Updated 24 April 2019
The inspection: We carried out this inspection under Section 60 of the Health and Social Care Act 2008 (the Act) as part of our regulatory functions. This inspection was planned to check whether the provider was meeting the legal requirements and regulations associated with the Act, to look at the overall quality of the service, and to provide a rating for the service under the Care Act 2014.
Inspection team: The inspection team consisted of one inspector and an assistant inspector who made phone calls to people in their home.
Service and service type: T.L.C. Home Care Services is a domiciliary care agency. It provides care to people living in their own homes.
The service had a manager who was also the provider and registered with the Care Quality Commission. This means that they are legally responsible for how the service is run and for the quality and safety of the care provided.
Notice of inspection: We gave the service 48 hours' notice of the inspection visit because we needed to be sure that the manager and office staff would be available. The notice period also gave opportunity for the provider to make people aware we may be telephoning them for their feedback.

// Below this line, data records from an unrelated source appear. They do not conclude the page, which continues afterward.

(** C10: From birth to end.  A connection that lwip has accepted becomes a session exactly if both blocks can be allocated
    and its address is of a known family, and a construction that fails has only moved the looked-up name in
    the cache.  The session is for the name that the mapped DNS has given this address to, or else for the
    address itself, as a complete address of the protocol.  Whatever then happens to the connection before its task
    gets to it, and whatever the server, the sockets and lwip do and refuse afterwards (after [N] sleeps nothing happens any more), the task ends without a fault; the descriptor it opened, if any, has been closed, once, and no other; the connection is let go of
    and nothing stays queued; and the address block is freed, unless the handshake of the connected client has failed. *)
Theorem session_tcp_life fuel size mem env N srv mr e addr auth m_obj m_addr dns d lru stack k p ip port :
  srv_reads srv addr auth -> resolver_ok (e_pton4 e) (e_pton6 e) (e_gai e) -> 0 <= tcp_timeout (e_times e) ->
  ring_ok size mem -> lwip_ok env -> quiet_after N env -> rx_ok (sk_rx k) -> (1 + N + sock_left k + Z.to_nat TCP_WND < fuel)%nat ->
  pcb_fresh p -> length stack = sizeof_addr -> ip_ok ip -> (dns = true -> dns_ready d lru) ->
  exists r d' lru', hev_socks5_session_tcp_new m_obj m_addr dns stack k p ip port d = Some (r, d') /\ (dns = true -> dns_ready d' lru') /\
    (is_Some r <-> m_obj = true /\ m_addr = true /\ ip_known ip = true) /\
    forall s, r = Some s ->
      cl_addr (tn_client s) = Some (destination (mapped_name dns ip d lru) ip port) /\ addr_wf (destination (mapped_name dns ip d lru) ip port) /\
      forall pre, pre_ok s pre -> exists s1 s', lwip_meanwhile pre s = Some (tt, s1) /\ session_task_entry fuel size mem env srv mr e s1 = Some (tt, s') /\
        cl_closed (tn_client s') = opened (with_binder srv mr e) addr (tn_client s1) /\
        ss_pcb (tn_tcp s') = None /\ ss_queue (tn_tcp s') = [] /\
        (cl_live (tn_client s') = 0 \/
         exists c0 c res, dialled (with_binder srv mr e) addr auth (tn_client s1) c0 /\
           hev_socks5_client_handshake (with_binder srv mr e) (negb (sv_pipeline srv =? 0)) c0 = Some (res, c) /\ res < 0).
Proof.
  intros Hsrv Hres Ht Hring Hlwip Hquiet Hrx Hfuel Hp Hst Hip Hd.
  destruct (session_new_ok m_obj m_addr dns stack k p ip port d lru Hst Hip Hd) as (d' & lru' & E & Hd' & Hwf).
  eexists _, d', lru'. split; [exact E|]. split; [done|]. split.
  { destruct m_obj, m_addr, (ip_known ip); simpl; split; try (by intros [? ?]); try (by intros (? & ? & ?)); done. }
  intros s Es. set (a := destination (mapped_name dns ip d lru) ip port) in *.
  assert (ip_known ip = true /\ s = new_session k p a) as [Hkn ->] by (destruct m_obj, m_addr, (ip_known ip); simpl in Es; by simplify_eq).
  split; [done|]. split; [by apply Hwf|]. intros pre Hpre. clear E Es.
  destruct (meanwhile_fresh (new_session k p a) a p pre (new_fresh k p a Hp (Hwf Hkn)) Hpre) as (s0 & E0 & Hf & Hk & Hcl & Hfd & _). simpl in Hk, Hcl, Hfd.
  destruct (run_settles fuel size mem env N srv mr e addr auth s0 p a) as (s1 & E1 & H1 & H2); try done; [by rewrite Hk..|].
  destruct (destruct_run s1) as (s' & E2 & H3 & H4 & H5 & H6). exists s0, s'. split; [exact E0|]. unfold session_task_entry. rewrite (bind_Some _ _ _ _ _ E1).
  split; [exact E2|]. rewrite H6, H5. done.
Qed.

(** *** Example *)

Definition demo_ip : ip_addr := IpAddr ([10; 1; 2; 3] ++ replicate 16 0) IPADDR_TYPE_V4.

Lemma demo_dns_ready : dns_ready sample_dns [].
Proof. split; [apply sample_dns_inv|by vm_compute|constructor]. Qed.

Inspection site visit activity started on 6 February 2019 and ended on 7 February 2019. We visited the office location on 6 February 2019 to see the manager and office staff; and to review care records and policies and procedures. Phone calls to people and their relatives took place on the 7 February 2019.
What we did: Before the inspection: We reviewed the information we had received about the service since the last inspection. Due to technical problems, the provider was not able to complete a Provider Information Return. This is information we require providers to send us to give some key information about the service, what the service does well and improvements they plan to make. We took this into account when we inspected the service and made the judgements in this report.
During inspection: We looked at three people’s care records including medicines administration records (MAR) and daily notes. We reviewed three staff files and checked recruitment, training and supervision records. We looked at records of accidents, incidents, complaints and compliments and reviewed audits, quality assurance reports and surveys.
We spoke with the provider, business and development manager, assistant manager, training manager, administrator and six care staff. A further six care staff provided information via a questionnaire. We spoke on the telephone with five people who used the service.